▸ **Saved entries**
· · ·

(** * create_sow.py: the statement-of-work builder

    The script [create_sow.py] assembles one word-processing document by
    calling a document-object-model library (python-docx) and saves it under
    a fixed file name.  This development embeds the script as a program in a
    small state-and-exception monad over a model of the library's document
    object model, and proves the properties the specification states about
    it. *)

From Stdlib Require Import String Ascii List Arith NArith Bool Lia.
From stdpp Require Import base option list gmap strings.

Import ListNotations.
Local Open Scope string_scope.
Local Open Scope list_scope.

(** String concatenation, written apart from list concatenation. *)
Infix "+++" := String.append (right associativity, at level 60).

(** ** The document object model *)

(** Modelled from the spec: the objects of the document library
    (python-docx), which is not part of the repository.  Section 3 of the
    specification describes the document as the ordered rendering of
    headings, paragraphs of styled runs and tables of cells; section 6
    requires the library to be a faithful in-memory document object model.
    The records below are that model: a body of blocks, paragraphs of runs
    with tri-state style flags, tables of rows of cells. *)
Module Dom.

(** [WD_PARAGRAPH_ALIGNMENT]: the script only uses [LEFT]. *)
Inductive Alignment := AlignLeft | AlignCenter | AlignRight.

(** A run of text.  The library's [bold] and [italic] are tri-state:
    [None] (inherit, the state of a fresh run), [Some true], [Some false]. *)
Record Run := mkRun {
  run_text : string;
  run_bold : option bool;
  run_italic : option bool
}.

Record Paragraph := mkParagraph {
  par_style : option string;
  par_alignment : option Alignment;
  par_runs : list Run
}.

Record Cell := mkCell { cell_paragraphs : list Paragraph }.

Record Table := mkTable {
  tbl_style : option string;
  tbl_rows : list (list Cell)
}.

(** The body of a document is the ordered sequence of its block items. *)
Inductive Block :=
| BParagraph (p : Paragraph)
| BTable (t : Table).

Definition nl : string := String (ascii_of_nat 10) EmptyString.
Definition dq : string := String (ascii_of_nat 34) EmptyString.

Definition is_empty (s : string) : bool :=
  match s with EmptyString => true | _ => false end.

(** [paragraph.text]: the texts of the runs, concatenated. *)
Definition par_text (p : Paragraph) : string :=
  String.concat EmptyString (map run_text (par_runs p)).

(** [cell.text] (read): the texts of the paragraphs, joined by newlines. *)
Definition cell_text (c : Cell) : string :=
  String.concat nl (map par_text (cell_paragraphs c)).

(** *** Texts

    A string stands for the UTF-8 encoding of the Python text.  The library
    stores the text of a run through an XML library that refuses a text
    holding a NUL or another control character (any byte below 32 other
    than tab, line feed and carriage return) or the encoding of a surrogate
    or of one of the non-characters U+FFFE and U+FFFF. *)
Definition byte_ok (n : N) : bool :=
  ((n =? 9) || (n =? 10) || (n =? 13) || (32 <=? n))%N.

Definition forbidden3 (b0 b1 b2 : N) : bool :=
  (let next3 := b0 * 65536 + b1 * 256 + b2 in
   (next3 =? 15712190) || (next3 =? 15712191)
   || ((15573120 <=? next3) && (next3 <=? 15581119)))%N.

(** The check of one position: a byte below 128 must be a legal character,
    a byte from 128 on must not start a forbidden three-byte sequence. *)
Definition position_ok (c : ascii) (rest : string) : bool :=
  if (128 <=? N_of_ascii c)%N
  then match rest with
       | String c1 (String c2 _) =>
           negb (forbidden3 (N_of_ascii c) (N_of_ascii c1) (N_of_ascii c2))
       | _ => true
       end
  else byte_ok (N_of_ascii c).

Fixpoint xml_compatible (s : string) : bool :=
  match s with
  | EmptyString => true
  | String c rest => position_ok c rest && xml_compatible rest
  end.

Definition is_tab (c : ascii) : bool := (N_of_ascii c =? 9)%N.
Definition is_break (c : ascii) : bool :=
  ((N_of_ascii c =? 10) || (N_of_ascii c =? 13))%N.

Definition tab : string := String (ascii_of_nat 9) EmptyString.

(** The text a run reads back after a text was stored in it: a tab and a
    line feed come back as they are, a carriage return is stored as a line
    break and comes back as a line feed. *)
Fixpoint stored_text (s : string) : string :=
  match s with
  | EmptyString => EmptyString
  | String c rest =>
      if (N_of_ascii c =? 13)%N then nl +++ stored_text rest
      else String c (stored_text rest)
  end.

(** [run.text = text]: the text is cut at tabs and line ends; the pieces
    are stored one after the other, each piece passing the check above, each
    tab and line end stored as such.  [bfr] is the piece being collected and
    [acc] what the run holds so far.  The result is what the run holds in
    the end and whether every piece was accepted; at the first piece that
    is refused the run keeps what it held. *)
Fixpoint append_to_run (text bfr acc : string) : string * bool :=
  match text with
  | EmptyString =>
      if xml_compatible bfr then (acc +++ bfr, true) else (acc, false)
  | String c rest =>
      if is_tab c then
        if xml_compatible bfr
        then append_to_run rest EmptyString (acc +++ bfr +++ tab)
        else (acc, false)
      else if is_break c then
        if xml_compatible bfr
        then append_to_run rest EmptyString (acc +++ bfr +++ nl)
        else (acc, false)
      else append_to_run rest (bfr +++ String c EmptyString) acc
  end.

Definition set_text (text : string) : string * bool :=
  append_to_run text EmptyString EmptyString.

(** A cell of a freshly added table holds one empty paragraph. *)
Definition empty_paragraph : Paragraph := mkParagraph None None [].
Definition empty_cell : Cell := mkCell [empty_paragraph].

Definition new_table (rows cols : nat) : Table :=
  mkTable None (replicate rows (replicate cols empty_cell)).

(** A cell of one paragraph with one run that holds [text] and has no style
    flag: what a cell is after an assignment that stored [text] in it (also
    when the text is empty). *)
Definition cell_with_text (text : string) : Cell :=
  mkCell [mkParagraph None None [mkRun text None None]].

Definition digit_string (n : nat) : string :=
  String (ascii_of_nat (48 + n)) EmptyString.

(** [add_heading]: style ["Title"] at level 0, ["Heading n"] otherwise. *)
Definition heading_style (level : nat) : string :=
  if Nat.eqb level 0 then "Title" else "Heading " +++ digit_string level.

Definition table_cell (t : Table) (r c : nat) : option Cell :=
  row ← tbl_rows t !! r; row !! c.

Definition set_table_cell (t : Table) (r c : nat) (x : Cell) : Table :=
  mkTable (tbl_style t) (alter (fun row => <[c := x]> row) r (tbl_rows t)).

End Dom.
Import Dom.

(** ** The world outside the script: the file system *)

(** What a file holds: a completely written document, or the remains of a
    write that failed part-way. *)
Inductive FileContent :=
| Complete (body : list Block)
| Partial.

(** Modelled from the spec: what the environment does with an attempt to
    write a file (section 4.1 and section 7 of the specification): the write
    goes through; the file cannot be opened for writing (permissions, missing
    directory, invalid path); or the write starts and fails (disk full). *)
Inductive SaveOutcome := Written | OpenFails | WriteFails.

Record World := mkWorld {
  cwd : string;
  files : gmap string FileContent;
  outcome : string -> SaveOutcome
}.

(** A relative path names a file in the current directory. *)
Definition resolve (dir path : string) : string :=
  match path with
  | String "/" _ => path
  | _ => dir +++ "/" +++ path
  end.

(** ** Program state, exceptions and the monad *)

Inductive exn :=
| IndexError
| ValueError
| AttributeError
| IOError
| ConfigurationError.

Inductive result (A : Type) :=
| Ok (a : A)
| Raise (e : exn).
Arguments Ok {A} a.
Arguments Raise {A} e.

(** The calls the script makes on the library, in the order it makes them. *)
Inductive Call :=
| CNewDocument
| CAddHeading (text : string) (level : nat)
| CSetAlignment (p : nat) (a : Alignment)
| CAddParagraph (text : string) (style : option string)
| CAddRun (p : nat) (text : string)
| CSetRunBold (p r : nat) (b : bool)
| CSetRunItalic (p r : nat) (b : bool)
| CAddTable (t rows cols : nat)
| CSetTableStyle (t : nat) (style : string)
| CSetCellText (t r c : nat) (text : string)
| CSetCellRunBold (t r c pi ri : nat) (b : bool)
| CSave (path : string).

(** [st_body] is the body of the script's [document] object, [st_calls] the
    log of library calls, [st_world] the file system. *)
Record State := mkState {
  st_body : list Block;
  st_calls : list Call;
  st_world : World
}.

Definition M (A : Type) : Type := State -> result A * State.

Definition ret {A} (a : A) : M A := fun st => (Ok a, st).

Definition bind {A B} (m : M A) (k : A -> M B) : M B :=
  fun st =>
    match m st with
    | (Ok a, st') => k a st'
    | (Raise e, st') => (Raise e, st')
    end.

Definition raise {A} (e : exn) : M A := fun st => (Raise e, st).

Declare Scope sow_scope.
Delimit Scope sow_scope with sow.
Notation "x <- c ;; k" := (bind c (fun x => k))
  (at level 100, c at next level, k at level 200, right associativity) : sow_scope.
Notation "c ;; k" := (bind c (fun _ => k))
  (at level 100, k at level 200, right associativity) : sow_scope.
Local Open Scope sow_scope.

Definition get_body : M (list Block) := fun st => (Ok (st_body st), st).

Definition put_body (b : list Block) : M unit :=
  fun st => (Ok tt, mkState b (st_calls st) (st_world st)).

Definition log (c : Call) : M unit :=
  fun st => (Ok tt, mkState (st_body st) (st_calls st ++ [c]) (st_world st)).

· · ·

▸ **Task description**
Go through the entries and copy every line with "else".

▸ **Written answer**
  else byte_ok (N_of_ascii c).
      else String c (stored_text rest)
      if xml_compatible bfr then (acc +++ bfr, true) else (acc, false)
        else (acc, false)
      else if is_break c then
        else (acc, false)
      else append_to_run rest (bfr +++ String c EmptyString) acc
  if Nat.eqb level 0 then "Title" else "Heading " +++ digit_string level.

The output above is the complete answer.